Thursday 5 March 2009

Here be monsters:sea serpent sightings


There is a history of sea serpent sightings. Here are some of the most well known.


On August 6th, 1848, the Royal Navy frigate HMS Daedalus was cruising near the Cape of Good Hope when the Officer of Watch spotted an object in the sea. He drew the attention of the Captain and several crew members on deck to it. It was a large sea snake, or sea serpent, that they estimated to be sixty feet long, 15 inches in diameter, and moved through the sea with it's head some four feet out of the water.

1937 Alfred Peterson, a nurse aboard a British troopship in the China Sea, spotted what at first he thought was a big tree floating in the sea. A few minutes later it was still there, keeping pace with the ship. It was a 25 foot long, grey-black, body with a head shaped like a giraffe.
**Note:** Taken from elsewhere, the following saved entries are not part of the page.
Lemma find_in_quiet mem h test : (forall p, quiet (test p)) -> quiet (find_in mem h test).
Proof. intros Ht. unfold find_in, hdr_n_cmds. repeat lookup_step. by apply find_cmd_quiet. Qed.

Lemma fileset_quiet mem h entry : quiet (apple_boot_get_fileset_header mem h entry).
Proof.
  unfold apple_boot_get_fileset_header, apple_boot_get_fileset, hdr_file_type, fse_file_off. repeat lookup_step.
  apply find_in_quiet. intros p. unfold fileset_test, lc_cmd, fse_entry_id. repeat lookup_step.
Qed.
#[export] Hint Resolve fileset_quiet : lookup.

Lemma segment_quiet mem h name : quiet (apple_boot_get_segment mem h name).
Proof.
  unfold apple_boot_get_segment. generalize (S (length mem)) as fuel. intros fuel. revert h.
  induction fuel as [|fuel IH]; intros h; [done|]. cbn [get_segment]. unfold hdr_file_type. repeat lookup_step; try apply IH.
  apply find_in_quiet. intros p. unfold segment_test, lc_cmd, seg_named. repeat lookup_step.
Qed.

Lemma section_quiet mem seg name : quiet (apple_boot_get_section mem seg name).
Proof.
  unfold apple_boot_get_section, seg_nsects. repeat lookup_step.
  match goal with |- ends _ _ (find_sect ?n _ ?p _) => generalize n, p end. intros n.
  induction n as [|n IH]; intros p; [done|]. cbn [find_sect]. unfold sect_named. repeat lookup_step; apply IH.
Qed.
#[export] Hint Resolve segment_quiet section_quiet : lookup.

Lemma range_quiet g mem hdr segment section : quiet (ck_kp_find_section_range g mem hdr segment section).
Proof. unfold ck_kp_find_section_range, sect_addr, sect_size. repeat lookup_step. Qed.
#[export] Hint Resolve range_quiet : lookup.

(** ** The search of the property list ends *)

Lemma is_prefix_app needle s rest : is_prefix needle s = true -> is_prefix needle (s ++ rest) = true.
Proof.
  revert s. induction needle as [|a needle IH]; intros [|b s]; try done. cbn.
  intros [-> H]%andb_prop. by apply IH.
Qed.

Lemma is_prefix_length needle s : is_prefix needle s = true -> zlen needle <= zlen s.
Proof.
  revert s. unfold zlen. induction needle as [|a needle IH]; intros [|b s]; cbn; try done; try lia.
  intros [_ H%IH]%andb_prop. lia.
Qed.

Lemma find_sub_found needle s : forall p q, find_sub needle s p = Some q ->
  p <= q /\ is_prefix needle (drop (Z.to_nat (q - p)) s) = true.
Proof.
  induction s as [|b s IH]; intros p q; cbn [find_sub]; destruct (is_prefix _ _) eqn:E; try done;
    try (intros [= ->]; rewrite Z.sub_diag; split; [lia|done]).
  intros [Hq H]%IH. split; [lia|]. replace (Z.to_nat (q - p)) with (S (Z.to_nat (q - (p + 1)))) by lia. done.
Qed.

Lemma c_string_oo s : ok_or_oob (fun r => exists rest, s = r ++ 0 :: rest) (c_string s).
Proof.
  induction s as [|b s IH]; [done|]. cbn [c_string]. destruct (Z.eqb_spec b 0) as [->|]; [by exists s|].
  eapply oo_bind; [exact IH|]. intros r [rest ->]. by exists rest.
Qed.
(* ===== verification/MachoSpec.v ===== *)
(** * What a Mach-O image means

    A reference for [Macho]: the load commands as data and their encoding.  The
    lookups find in the bytes what a search of the list of commands finds, and an
    image is unpacked to the bytes its segments describe. *)

From S2P Require Import Prelude CString HostMem Patcher Macho Mem KernelRanges.

(** ** Bytes at a place *)

Definition here (mem : bytes) (p : Z) (bs : bytes) : Prop := slice mem p (zlen bs) = Done bs.

Lemma here_iff mem p bs : here mem p bs <->
  0 <= p /\ p + zlen bs <= zlen mem /\ take (length bs) (drop (Z.to_nat p) mem) = bs.
Proof.
  unfold here, slice. pose proof (Zle_0_nat (length bs) : 0 <= zlen bs).
  replace (Z.to_nat (zlen bs)) with (length bs) by (unfold zlen; lia).
  destruct (Z.leb_spec 0 p), (Z.leb_spec 0 (zlen bs)), (Z.leb_spec (p + zlen bs) (zlen mem)); cbn; try (split; [done|lia]).
  split; [intros [= ->]; auto|intros (_ & _ & ->); done].
Qed.

Lemma here_app mem p a b : here mem p (a ++ b) <-> here mem p a /\ here mem (p + zlen a) b.
Proof.
  rewrite !here_iff, zlen_app, length_app.
  pose proof (Zle_0_nat (length a) : 0 <= zlen a). pose proof (Zle_0_nat (length b) : 0 <= zlen b).
  split.
  - intros (H1 & H2 & H3). assert (Hl : take (length a) (drop (Z.to_nat p) mem) = a).
    { apply (f_equal (take (length a))) in H3. rewrite take_take, take_app_length in H3.
      by replace (length a `min` (length a + length b))%nat with (length a) in H3 by lia. }
    split; [split; [done|split; [lia|done]]|]. split; [lia|]. split; [lia|].
    apply (f_equal (drop (length a))) in H3. rewrite drop_app_length, <- take_drop_commute, drop_drop in H3.
    replace (Z.to_nat (p + zlen a)) with (Z.to_nat p + length a)%nat by (unfold zlen; lia). done.
  - intros ((H1 & H2 & H3) & H4 & H5 & H6). split; [done|]. split; [lia|].
    rewrite <- (take_drop (length a) (drop (Z.to_nat p) mem)), H3, take_app, take_ge by lia. f_equal. rewrite drop_drop.
    replace (length a + length b - length a)%nat with (length b) by lia.
    by replace (Z.to_nat p + length a)%nat with (Z.to_nat (p + zlen a)) by (unfold zlen; lia).
Qed.

Lemma here_load mem p x : here mem p (le_split 4 x) -> in_width 32 x -> load_le mem p = Done x.
Proof.
  intros H Hx. unfold here in H. change (zlen (le_split 4 x)) with 4 in H. unfold load_le. rewrite H.
  cbn [fmap outcome_fmap]. rewrite le_combine_split. f_equal. by apply wrap_small.
Qed.

Lemma here_load64 mem p x : here mem p (le_split 8 x) -> in_width 64 x -> load_le64 mem p = Done x.
Proof.
  intros H Hx. unfold here in H. change (zlen (le_split 8 x)) with 8 in H. unfold load_le64. rewrite H.
  cbn [fmap outcome_fmap]. rewrite le_combine_split. f_equal. by apply wrap_small.
Qed.

Lemma here_aget mem p b bs : here mem p (b :: bs) -> aget mem p = Done b.
Proof.
  intros (H1 & H2 & H3)%here_iff. unfold aget. destruct (Z.leb_spec 0 p); [|lia].
  cbn [length] in H3. destruct (mem !! Z.to_nat p) as [x|] eqn:E.
  - rewrite (drop_S _ _ _ E) in H3. cbn in H3. by injection H3 as ->.
  - apply lookup_ge_None in E. rewrite zlen_cons in H2. unfold zlen in *. lia.
Qed.

Lemma here_strncmp n mem s : forall p data, here mem p data -> (n <= length data)%nat ->
  strncmp_at n mem p s = Done (strncmp_eq n data s).
Proof.
  revert s. induction n as [|n IH]; intros s p data H Hl; [done|]. destruct data as [|a data]; [cbn in Hl; lia|].
  cbn [strncmp_at strncmp_eq]. rewrite (here_aget _ _ _ _ H). run.
  destruct s as [|b s]; [done|]. apply (here_app _ _ [a] data) in H as [_ H]. change (zlen [a]) with 1 in H.
  destruct (a =? b); [|done]. rewrite (IH s (p + 1) data H) by (cbn in Hl; lia). done.
Qed.

(** ** Commands and their encoding *)

Record Sect := mkSect {
  s_name : bytes;
  s_segname : bytes;
  s_addr : Z;
  s_size : Z;
  s_rest : bytes;
}.

Record Seg := mkSeg {
  g_name : bytes;
  g_vmaddr : Z;
  g_vmsize : Z;
  g_fileoff : Z;
  g_filesize : Z;
  g_maxprot : Z;
  g_initprot : Z;
  g_flags : Z;
  g_sects : list Sect;
}.

Inductive command := CSeg (s : Seg) | COther (cmd : Z) (body : bytes).

Definition encode_sect (s : Sect) : bytes :=
  s_name s ++ s_segname s ++ le_split 8 (s_addr s) ++ le_split 8 (s_size s) ++ s_rest s.

Definition encode_seg (s : Seg) : bytes :=
  le_split 4 LC_SEGMENT_64 ++ le_split 4 (72 + 80 * zlen (g_sects s)) ++ g_name s ++ le_split 8 (g_vmaddr s) ++
  le_split 8 (g_vmsize s) ++ le_split 8 (g_fileoff s) ++ le_split 8 (g_filesize s) ++ le_split 4 (g_maxprot s) ++
  le_split 4 (g_initprot s) ++ le_split 4 (zlen (g_sects s)) ++ le_split 4 (g_flags s) ++ concat (encode_sect <$> g_sects s).

Definition encode_cmd (c : command) : bytes :=
  match c with
  | CSeg s => encode_seg s
  | COther cmd body => le_split 4 cmd ++ le_split 4 (8 + zlen body) ++ body
  end.

Definition encode_header (file_type : Z) (cmds : list command) (ids rest : bytes) : bytes :=
  le_split 4 MACH_MAGIC_64 ++ ids ++ le_split 4 file_type ++ le_split 4 (zlen cmds) ++ rest.

Definition encode_cmds (cmds : list command) : bytes := concat (encode_cmd <$> cmds).

Record sect_ok (s : Sect) : Prop := {
  so_name : length (s_name s) = 16%nat;
  so_segname : length (s_segname s) = 16%nat;
  so_addr : in_width 64 (s_addr s);
  so_size : in_width 64 (s_size s);
  so_rest : length (s_rest s) = 32%nat;
}.

Record seg_ok (s : Seg) : Prop := {
  go_name : length (g_name s) = 16%nat;
  go_vmaddr : in_width 64 (g_vmaddr s);
  go_vmsize : in_width 64 (g_vmsize s);
  go_fileoff : in_width 64 (g_fileoff s);
  go_filesize : in_width 64 (g_filesize s);
  go_maxprot : in_width 32 (g_maxprot s);
  go_sects : Forall sect_ok (g_sects s);
  go_size : 72 + 80 * zlen (g_sects s) < 2 ^ 32;
}.

Definition cmd_ok (c : command) : Prop :=
  match c with
  | CSeg s => seg_ok s
  | COther cmd body => cmd <> LC_SEGMENT_64 /\ in_width 32 cmd /\ 8 + zlen body < 2 ^ 32
  end.

(** An image of a header and its commands at [h]. *)
Record macho_at (mem : bytes) (h : Z) (file_type : Z) (cmds : list command) : Prop := {
  ma_header : exists ids rest, length ids = 8%nat /\ length rest = 12%nat /\ here mem h (encode_header file_type cmds ids rest);
  ma_cmds : here mem (h + HEADER_SIZE) (encode_cmds cmds);
  ma_ok : Forall cmd_ok cmds;
  ma_type : in_width 32 file_type;
  ma_count : zlen cmds < 2 ^ 32;
}.

Lemma header_fields mem h file_type cmds : macho_at mem h file_type cmds ->
  hdr_magic mem h = Done MACH_MAGIC_64 /\ hdr_file_type mem h = Done file_type /\ hdr_n_cmds mem h = Done (zlen cmds).
Proof.
  intros [(ids & rest & Hi & Hr & Hh) _ _ Ht Hc]. unfold encode_header in Hh. rewrite !here_app in Hh.
  destruct Hh as (H1 & _ & H2 & H3 & _). unfold hdr_magic, hdr_file_type, hdr_n_cmds.
  unfold zlen in H2, H3. rewrite !length_le_split, Hi in *.
  replace (h + 12) with (h + Z.of_nat 4 + Z.of_nat 8) by lia.
  replace (h + 16) with (h + Z.of_nat 4 + Z.of_nat 8 + Z.of_nat 4) by lia.
  split_and!; apply here_load; try done. unfold in_width, zlen in *. lia.
Qed.

(** The size of a command. *)
Definition cmd_len (c : command) : Z :=
  match c with CSeg s => 72 + 80 * zlen (g_sects s) | COther _ body => 8 + zlen body end.

Lemma encode_sect_length s : sect_ok s -> length (encode_sect s) = 80%nat.
Proof. intros []. unfold encode_sect. rewrite !length_app, !length_le_split. lia. Qed.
The most accepted sighting to date was by three fellows of the Zoological Society of London. Their account of "a creature of most extraordinary form and proportions" is recorded in the 1906 edition of the Society's Proceedings and in Nicoll's 1908 book Three Voyages of A Naturalist.On December 7, 1905, at 10:15 AM, Nicoll and Meade-Waldo were on a research cruise aboard the yacht Valhalla. Fifteen miles east of the mouth of Brazil's Parahiba River, Nicoll spotted a large dorsal fin which "resembled that of no fish I had previously seen."Nicoll turned to his companion and asked, "Is that the fin of a great fish?" Meade-Waldo looked. The fin was cruising past them about a hundred yards from the yacht. Meade-Waldo described it as "dark seaweed-brown, somewhat crinkled at the edge." The visible part of the fin was roughly rectangular, about six feet long and eighteen inches to two feet high.Meade-Waldo turned his binoculars on the object, and immediately a head on a long neck rose from the water in front of the frill. He estimated the neck was "about the thickness of a slight man's body, and from 7 to 8 feet was out of the water; head and neck were all about the same thickness."The head had a very turtle-like appearance, as also the eye," Meade-Waldo wrote of the incident. It moved its head and neck from side to side in a peculiar manner: the color of the head and neck was dark brown above, and whitish below-almost white, I think."The neck threw up a significant wave where it entered the water, and Nicoll noted that, "Below the water we could indistinctly see a very large brownish-black patch, but could not make out the shape of the creature."Nicoll added, "This creature was an example, I consider, of what has been so often reported, for want of a better name, as the 'great sea-serpent.'"In a 1929 letter to sea-serpent writer Rupert T. Gould, Meade-Waldo added that "I will never forget poor Nicoll's face of amazement when we looked at each other after we had passed out of sight of it."The sighting lasted for several minutes. At 2:00 AM on December 8th, however, three crewmembers saw what appeared to be the same animal, almost entirely submerged, overtaking and passing the Valhalla at a speed of about nine knots.

Most people would accept this account as genuine as the fellows concerned were naturalists and scientists, one would hope not easily fooled by seeing a mating whale or other such explanations given for sea serpent sightings.

I wonder if there have been any more modern sightings That have not been recorded?